In the providence of God, the last time I was allowed to preach before being selected as pastor, I preached from Job 14:14. It says, "If a man die, shall he live again? All the days of my appointed time will I wait, till my change come" (KJV). I entitled the message, "When God Removes the Hedge from Around Your Life, What Then?" I sought to make three points from verse 14b:
1. Job had an appointed time.
2. Job knew the one who appointed his time.
3. Because Job knew he had an appointed time, and he knew the one who appointed the time, he was resolved to wait.
I know this isn't deep. But what do you want?
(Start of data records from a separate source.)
(** The method calls among the events, in program order. *)
Definition calls_of (evs : list event) : list event :=
  flat_map (fun e => match e with Call _ _ _ => [e] | _ => [] end) evs.

(** * Properties *)

(** ** Strings: [strip] and slices *)

Section StripFacts.
Variable chars : pystr.

Lemma lstrip_cons (c : ascii) (s : pystr) :
  mem chars c = true -> lstrip chars (c :: s) = lstrip chars s.
Proof. intros Hc. unfold lstrip. simpl. now rewrite Hc. Qed.

Lemma strip_cons (c : ascii) (s : pystr) :
  mem chars c = true -> strip chars (c :: s) = strip chars s.
Proof. intros Hc. unfold strip. now rewrite lstrip_cons. Qed.

Lemma rstrip_snoc (c : ascii) (s : pystr) :
  mem chars c = true -> rstrip chars (s ++ [c]) = rstrip chars s.
Proof.
  intros Hc. unfold rstrip. rewrite rev_unit. simpl. now rewrite Hc.
Qed.

Lemma strip_snoc (c : ascii) (s : pystr) :
  mem chars c = true -> strip chars (s ++ [c]) = strip chars s.
Proof.
  intros Hc. unfold strip, lstrip.
  induction s as [|a r IH]; simpl.
  - now rewrite Hc.
  - destruct (mem chars a) eqn:Ha.
    + exact IH.
    + change (a :: r ++ [c]) with ((a :: r) ++ [c]).
      now apply rstrip_snoc.
Qed.

(** A string that neither starts nor ends with a stripped character is
    left alone. *)
Lemma strip_id (a : ascii) (m : pystr) (z : ascii) :
  mem chars a = false -> mem chars z = false ->
  strip chars (a :: m ++ [z]) = a :: m ++ [z].
Proof.
  intros Ha Hz. unfold strip, lstrip, rstrip. simpl skip at 2. rewrite Ha.
  change (a :: m ++ [z]) with ((a :: m) ++ [z]).
  rewrite rev_unit. cbn [skip]. rewrite Hz.
  change (rev (z :: rev (a :: m))) with (rev (rev (a :: m)) ++ [z]).
  now rewrite rev_involutive.
Qed.

End StripFacts.

Lemma slice_past_end (i j : nat) (s : pystr) :
  (length s <= i)%nat -> slice i j s = [].
Proof.
  intros Hlen. unfold slice. rewrite skipn_all2 by exact Hlen.
  now destruct (j - i)%nat.
Qed.

(** ** [int]: the only exception is [ValueError] *)

Lemma scan_raises (base : Z) (s : pystr) :
  forall (prev_us : bool) (acc : Z) (e : exn),
    scan base prev_us acc s = Raise e -> e = ValueError.
Proof.
  induction s as [|c r IH]; intros prev_us acc e; simpl.
  - destruct prev_us; congruence.
  - destruct (is_char 95 c).
    + destruct prev_us; [congruence | apply IH].
    + destruct (digit_value c) as [d|].
      * destruct (d <? base); [apply IH | destruct prev_us; congruence].
      * destruct prev_us; congruence.
Qed.

Lemma int16_raises (s : pystr) (e : exn) :
  int16 s = Raise e -> e = ValueError.
Proof.
  unfold int16.
  destruct (match skip isspace s with
            | [] => (1, skip isspace s)
            | c :: r => if is_char 43 c then (1, r)
                        else if is_char 45 c then (-1, r)
                        else (1, skip isspace s)
            end) as [sign s2].
  match goal with |- match ?s3 with _ => _ end = _ -> _ => destruct s3 as [|c r] eqn:E3 end.
  - congruence.
  - destruct (is_char 95 c); [congruence|].
    destruct (scan 16 false 0 (c :: r)) as [[v rest]|e'] eqn:Es; cbn [rbind].
    + destruct (length rest =? length (c :: r))%nat; [congruence|].
      destruct (skip isspace rest); congruence.
    + intros [= <-]. eapply scan_raises, Es.
Qed.

Lemma int16_empty : int16 [] = Raise ValueError.
Proof. reflexivity. Qed.

(** [int] on two-character slices that are not two hexadecimal digits. *)
Example int16_signed : int16 (lit "-f") = Ok (-15).
Proof. reflexivity. Qed.

Example int16_blank : int16 (lit " f") = Ok 15.
Proof. reflexivity. Qed.

Example int16_prefix_only : int16 (lit "0x") = Raise ValueError.
Proof. reflexivity. Qed.

Example int16_underscore : int16 (lit "f_") = Raise ValueError.
Proof. reflexivity. Qed.

Example int16_not_hex : int16 (lit "re") = Raise ValueError.
Proof. reflexivity. Qed.

Example strip_both_ends :
  strip (lit "#") (lit "##a#b###") = lit "a#b".
Proof. reflexivity. Qed.

(** ** Hexadecimal digits *)

Lemma all_ascii_complete (c : ascii) : In c all_ascii.
Proof.
  unfold all_ascii. rewrite <- (ascii_nat_embedding c).
  apply in_map, in_seq. pose proof (nat_ascii_bounded c). lia.
Qed.

Lemma ascii_pairs_check (P : ascii -> ascii -> bool) :
  forallb (fun a => forallb (P a) all_ascii) all_ascii = true ->
  forall a b, P a b = true.
Proof.
  intros H a b.
  pose proof (proj1 (forallb_forall _ _) H a (all_ascii_complete a)) as Ha.
  exact (proj1 (forallb_forall _ _) Ha b (all_ascii_complete b)).
Qed.

(** [int] reads two hexadecimal digits as the number they spell. *)
Lemma int16_hex_pair (a b : ascii) :
  is_hex_digit a = true -> is_hex_digit b = true ->
  int16 [a; b] = Ok (hex_pair a b) /\ 0 <= hex_pair a b <= 255.
Proof.
  intros Ha Hb.
  assert (Hall : forall x y, int16_pair_ok x y = true).
  { apply ascii_pairs_check. vm_compute. reflexivity. }
  specialize (Hall a b). unfold int16_pair_ok in Hall.
  rewrite Ha, Hb in Hall. cbn [andb implb] in Hall.
  destruct (int16 [a; b]) as [v|e]; [|discriminate].
  apply andb_true_iff in Hall as [Hall Hhi].
  apply andb_true_iff in Hall as [Heq Hlo].
  apply Z.eqb_eq in Heq. apply Z.leb_le in Hlo, Hhi. subst v. auto.
Qed.

Lemma hex_digit_not_hash (c : ascii) :
  is_hex_digit c = true -> mem (lit "#") c = false.
Proof.
  unfold is_hex_digit, mem. cbn [lit list_ascii_of_string existsb].
  change (code "#") with 35. intros H. rewrite orb_false_r.
  apply Z.eqb_neq. intros Heq. rewrite <- Heq in H. discriminate H.
Qed.

Lemma hash_is_stripped : mem (lit "#") "#"%char = true.
Proof. reflexivity. Qed.

(** ** [hexToRGB] *)

Lemma channel_range (n : Z) : 0 <= n <= 255 -> (0 <= channel n <= 1)%R.
Proof.
  intros [Hlo Hhi]. unfold channel.
  apply IZR_le in Hlo, Hhi. split.
  - apply Rmult_le_reg_r with 255%R; [lra|].
    unfold Rdiv. rewrite Rmult_assoc, Rinv_l by lra. lra.
  - apply Rmult_le_reg_r with 255%R; [lra|].
    unfold Rdiv. rewrite Rmult_assoc, Rinv_l by lra. lra.
Qed.

(** [hexToRGB] once the string is stripped: the three slices in turn. *)
Lemma hexToRGB_unfold (h : pystr) :
  hexToRGB h =
  let s := strip (lit "#") h in
  rbind (int16 (slice 0 2 s)) (fun r =>
  rbind (int16 (slice 2 4 s)) (fun g =>
  rbind (int16 (slice 4 6 s)) (fun b =>
  Ok [channel r; channel g; channel b]))).
Proof.
  unfold hexToRGB, channel. cbn [list_gen Nat.add].
  destruct (int16 (slice 0 2 _)); cbn [rbind]; [|reflexivity].
  destruct (int16 (slice 2 4 _)); cbn [rbind]; [|reflexivity].
  destruct (int16 (slice 4 6 _)); cbn [rbind]; reflexivity.
Qed.

(** Two strings with the same stripped form have the same colour. *)
Lemma hexToRGB_strip (h h' : pystr) :
  strip (lit "#") h = strip (lit "#") h' -> hexToRGB h = hexToRGB h'.
Proof. intros E. rewrite !hexToRGB_unfold. cbv zeta. now rewrite E. Qed.

Lemma hexToRGB_digits (d1 d2 d3 d4 d5 d6 : ascii) :
  is_hex_digit d1 = true -> is_hex_digit d2 = true ->
  is_hex_digit d3 = true -> is_hex_digit d4 = true ->
  is_hex_digit d5 = true -> is_hex_digit d6 = true ->
  hexToRGB [d1; d2; d3; d4; d5; d6] =
  Ok [channel (hex_pair d1 d2); channel (hex_pair d3 d4); channel (hex_pair d5 d6)].
Proof.
  intros H1 H2 H3 H4 H5 H6. rewrite hexToRGB_unfold. cbv zeta.
  change [d1; d2; d3; d4; d5; d6] with (d1 :: [d2; d3; d4; d5] ++ [d6]).
  rewrite strip_id by now apply hex_digit_not_hash.
  change (slice 0 2 (d1 :: [d2; d3; d4; d5] ++ [d6])) with [d1; d2].
  change (slice 2 4 (d1 :: [d2; d3; d4; d5] ++ [d6])) with [d3; d4].
  change (slice 4 6 (d1 :: [d2; d3; d4; d5] ++ [d6])) with [d5; d6].
  rewrite (proj1 (int16_hex_pair d1 d2 H1 H2)).
  rewrite (proj1 (int16_hex_pair d3 d4 H3 H4)).
  rewrite (proj1 (int16_hex_pair d5 d6 H5 H6)).
  reflexivity.
Qed.

(** C1: for a string made of ['#'] followed by exactly six hexadecimal
    digits, [hexToRGB] returns a list of exactly three numbers: the value
    of digits 1-2 over 255, the value of digits 3-4 over 255 and the value
    of digits 5-6 over 255, each of them in the closed interval [0, 1]. *)
Theorem hexToRGB_hash_six_digits (d1 d2 d3 d4 d5 d6 : ascii) :
  is_hex_digit d1 = true -> is_hex_digit d2 = true ->
  is_hex_digit d3 = true -> is_hex_digit d4 = true ->
  is_hex_digit d5 = true -> is_hex_digit d6 = true ->
  let r := (IZR (hex_pair d1 d2) / 255)%R in
  let g := (IZR (hex_pair d3 d4) / 255)%R in
  let b := (IZR (hex_pair d5 d6) / 255)%R in
  hexToRGB ("#"%char :: [d1; d2; d3; d4; d5; d6]) = Ok [r; g; b]
  /\ (0 <= r <= 1)%R /\ (0 <= g <= 1)%R /\ (0 <= b <= 1)%R.
Proof.
  intros H1 H2 H3 H4 H5 H6 r g b.
  split; [|repeat split].
  - rewrite (hexToRGB_strip _ [d1; d2; d3; d4; d5; d6]).
    + now apply hexToRGB_digits.
    + apply strip_cons, hash_is_stripped.
  - apply (channel_range (hex_pair d1 d2)), int16_hex_pair; assumption.
  - apply (channel_range (hex_pair d1 d2)), int16_hex_pair; assumption.
  - apply (channel_range (hex_pair d3 d4)), int16_hex_pair; assumption.
  - apply (channel_range (hex_pair d3 d4)), int16_hex_pair; assumption.
  - apply (channel_range (hex_pair d5 d6)), int16_hex_pair; assumption.
  - apply (channel_range (hex_pair d5 d6)), int16_hex_pair; assumption.
Qed.

(** The colour [#ff5700] of the first light: 255/255, 87/255 and 0/255. *)
Lemma hexToRGB_hash_six_digits_witness :
  hexToRGB (lit "#ff5700") = Ok [IZR 255 / 255; IZR 87 / 255; IZR 0 / 255]%R
  /\ (0 <= IZR 255 / 255 <= 1)%R /\ (0 <= IZR 87 / 255 <= 1)%R
  /\ (0 <= IZR 0 / 255 <= 1)%R.
Proof.
  exact (hexToRGB_hash_six_digits "f" "f" "5" "7" "0" "0"
           eq_refl eq_refl eq_refl eq_refl eq_refl eq_refl).
Defined.

(** C8: [hexToRGB] does not see ['#'] at either end: for a string [s] of
    six hexadecimal digits, ['#' + s], [s] and [s + '#'] give the same
    colour (and [s] does give one). *)
Theorem hexToRGB_hash_insensitive (s : pystr) :
  length s = 6%nat -> forallb is_hex_digit s = true ->
  hexToRGB ("#"%char :: s) = hexToRGB s
  /\ hexToRGB s = hexToRGB (s ++ ["#"%char])
  /\ exists rgb, hexToRGB s = Ok rgb.
Proof.
  intros Hlen Hhex. split; [|split].
  - apply hexToRGB_strip, strip_cons, hash_is_stripped.
  - symmetry. apply hexToRGB_strip, strip_snoc, hash_is_stripped.
  - destruct s as [|d1 [|d2 [|d3 [|d4 [|d5 [|d6 [|d7 s']]]]]]];
      try discriminate Hlen.
    cbn [forallb] in Hhex.
    repeat match goal with
           | H : _ && _ = true |- _ => apply andb_true_iff in H as [? H]
           end.
    eexists. now apply hexToRGB_digits.
Qed.

Lemma hexToRGB_hash_insensitive_witness :
  hexToRGB (lit "#109ad2") = hexToRGB (lit "109ad2")
  /\ hexToRGB (lit "109ad2") = hexToRGB (lit "109ad2#")
  /\ exists rgb, hexToRGB (lit "109ad2") = Ok rgb.
Proof.
  exact (hexToRGB_hash_insensitive (lit "109ad2") eq_refl eq_refl).
Defined.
I was only a boy preacher.
I wanted to be an encouragement to the church that day, as they had already gone more than a year without a pastor - after having the same pastor for over four decades. But as I preached, as often happens, I discovered that I was preaching this sermon to myself more than anyone else. I needed to be reminded to wait my turn.
As I was preparing to go home for the day, Job 14:14 came to my mind. Then I recalled the sermon I preached on this verse, and the circumstances surrounding its presentation. In fact, before I started writing this post, I went to my file cabinet and found the almost twenty-year-old handwritten manuscript of this sermon. As I read through it, Lord preached it to me again. I am struggling with impatience right now. And I really need this reminder that waited time on God is never wasted time.
Are you sitting with me in God's waiting room? Take heart. You have an appointed time. And God's timing is perfect. So wait on him to.... (You fill in the blank).